Excerpted records
(* ===== verification/Types.v ===== *)
(** * Shared data types

    include/richgraph/types.h, include/richgraph/options.h, src/options.cpp and
    the plain structs of core/property_delta.h. *)

From S2P Require Import Prelude.

(** ** include/richgraph/types.h *)
Definition kInvalidVertexId : Z := Z.shiftl UINT16_MAX 32 + UINT32_MAX.
Definition INVALID_File_ID : Z := Z.shiftr UINT32_MAX 1.
Definition kMaxSequence : Z := Z.shiftl UINT16_MAX 32 + UINT32_MAX.
Definition kLatestPropertyCommit : Z := UINT64_MAX.

Inductive Status :=
| kOk | kDelete | kNotFound | kInvalidArgument | kIOError | kCorruption | kBackgroundError.
#[export] Instance Status_eq_dec : EqDecision Status.
Proof. solve_decision. Defined.

Inductive EdgeInsertMode := kSingle | kBidirectional.

(** ** include/richgraph/options.h *)
Inductive DeltaDurability := kNone | kProcessCrashSafe.
#[export] Instance DeltaDurability_eq_dec : EqDecision DeltaDurability.
Proof. solve_decision. Defined.

Record PropertyUpdateOptions := {
  enabled : bool;
  buffer_capacity_records : Z;
  buffer_capacity_bytes : Z;
  buffer_count : Z;
  delta_chain_merge_threshold : Z;
  durability : DeltaDurability;
}.

Record GraphDbOptions := {
  memtable_count : Z;
  default_memtable_capacity : Z;
  max_subcompactions : Z;
  background_threads : Z;
  support_multi_version : bool;
  load_existing : bool;
  cache_sst_data : bool;
  verbose_logging : bool;
  mmap_path : string;
  property_updates : PropertyUpdateOptions;
}.

(** The messages [GraphDbOptions::Validate] returns; [None] is the empty string. *)
Inductive OptionsError :=
| MemtableCountTooSmall
| MemtableCapacityZero
| MemtableCapacityTooLarge
| MaxSubcompactionsZero
| UpdatesRequireSstCache
| BufferCountTooSmall
| BufferRecordsZero
| BufferBytesZero
| BufferRecordsTooLarge
| MergeThresholdZero.

Definition Validate (o : GraphDbOptions) : option OptionsError :=
  let u := property_updates o in
  if memtable_count o <? 2 then Some MemtableCountTooSmall
  else if default_memtable_capacity o =? 0 then Some MemtableCapacityZero
  else if UINT32_MAX <? default_memtable_capacity o then Some MemtableCapacityTooLarge
  else if max_subcompactions o =? 0 then Some MaxSubcompactionsZero
  else if enabled u then
    if negb (cache_sst_data o) then Some UpdatesRequireSstCache
    else if buffer_count u <? 2 then Some BufferCountTooSmall
    else if buffer_capacity_records u =? 0 then Some BufferRecordsZero
    else if buffer_capacity_bytes u =? 0 then Some BufferBytesZero
    else if UINT32_MAX <? buffer_capacity_records u then Some BufferRecordsTooLarge
    else if delta_chain_merge_threshold u =? 0 then Some MergeThresholdZero
    else None
  else None.

(** ** core/property_delta.h *)
Inductive PropertyObjectKind := kNode | kEdge.
#[export] Instance PropertyObjectKind_eq_dec : EqDecision PropertyObjectKind.
Proof. solve_decision. Defined.

(** [static_cast<std::uint8_t>(kind)]: the enumerators are 1 and 2. *)
Definition kind_byte (k : PropertyObjectKind) : Z :=
  match k with kNode => 1 | kEdge => 2 end.

Definition kind_of_byte (z : Z) : PropertyObjectKind := if z =? 1 then kNode else kEdge.

#[export] Instance PropertyObjectKind_countable : Countable PropertyObjectKind.
Proof.
  refine (inj_countable' kind_byte kind_of_byte _). by intros [].
Defined.

Record PropertyDeltaTarget := mkTarget {
  kind : PropertyObjectKind;
  shard_id : Z;
  base_file_id : Z;
  base_generation : Z;
  property_id : Z;
}.
#[export] Instance PropertyDeltaTarget_eq_dec : EqDecision PropertyDeltaTarget.
Proof. solve_decision. Defined.

#[export] Instance PropertyDeltaTarget_countable : Countable PropertyDeltaTarget.
Proof.
  refine (inj_countable'
    (fun t => (kind t, shard_id t, base_file_id t, base_generation t, property_id t))
    (fun '(k, s, f, g, p) => mkTarget k s f g p) _).
  by intros [].
Defined.

Definition target_ok (t : PropertyDeltaTarget) : Prop :=
  fits 32 (shard_id t) /\ fits 32 (base_file_id t) /\
  fits 64 (base_generation t) /\ fits 32 (property_id t).

Record PropertyDeltaRecord := mkRecord {
  src : Z;
  dst : Z;
  base_sequence : Z;
  commit_sequence : Z;
  is_out : bool;
  edge_type : Z;
  value : bytes;
}.
#[export] Instance PropertyDeltaRecord_eq_dec : EqDecision PropertyDeltaRecord.
Proof. solve_decision. Defined.

(** The C++ types of the fields: two [uint64_t] vertex ids, a signed 64-bit
    topology sequence, an unsigned commit sequence and a byte. *)
Definition record_ok (r : PropertyDeltaRecord) : Prop :=
  fits 64 (src r) /\ fits 64 (dst r) /\ sfits 64 (base_sequence r) /\
  fits 64 (commit_sequence r) /\ fits 8 (edge_type r).

Record PropertyDeltaFileMetadata := mkMetadata {
  target : PropertyDeltaTarget;
  file_generation : Z;
  record_count : Z;
  file_bytes : Z;
  min_commit_sequence : Z;
  max_commit_sequence : Z;
  payload_checksum : Z;
}.
#[export] Instance PropertyDeltaFileMetadata_eq_dec : EqDecision PropertyDeltaFileMetadata.
Proof. solve_decision. Defined.

Definition metadata_ok (m : PropertyDeltaFileMetadata) : Prop :=
  target_ok (target m) /\ fits 64 (file_generation m) /\ fits 64 (record_count m) /\
  fits 64 (file_bytes m) /\ fits 64 (min_commit_sequence m) /\
  fits 64 (max_commit_sequence m) /\ fits 64 (payload_checksum m).

#[export] Instance record_ok_dec r : Decision (record_ok r).
Proof. unfold record_ok. apply _. Defined.
#[export] Instance target_ok_dec t : Decision (target_ok t).
Proof. unfold target_ok. apply _. Defined.
#[export] Instance metadata_ok_dec m : Decision (metadata_ok m).
Proof. unfold metadata_ok. apply _. Defined.

(** A logical property key, i.e. a record up to its version and value. *)
Record LogicalKey := mkKey {
  k_src : Z;
  k_dst : Z;
  k_base_sequence : Z;
  k_is_out : bool;
  k_edge_type : Z;
}.
#[export] Instance LogicalKey_eq_dec : EqDecision LogicalKey.
Proof. solve_decision. Defined.

Definition key_of (r : PropertyDeltaRecord) : LogicalKey :=
  mkKey (src r) (dst r) (base_sequence r) (is_out r) (edge_type r).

Exercise details
Check each line above for the string "bool" and copy those that have it.

Answer to the problem
  enabled : bool;
  support_multi_version : bool;
  load_existing : bool;
  cache_sst_data : bool;
  verbose_logging : bool;
  is_out : bool;
  k_is_out : bool;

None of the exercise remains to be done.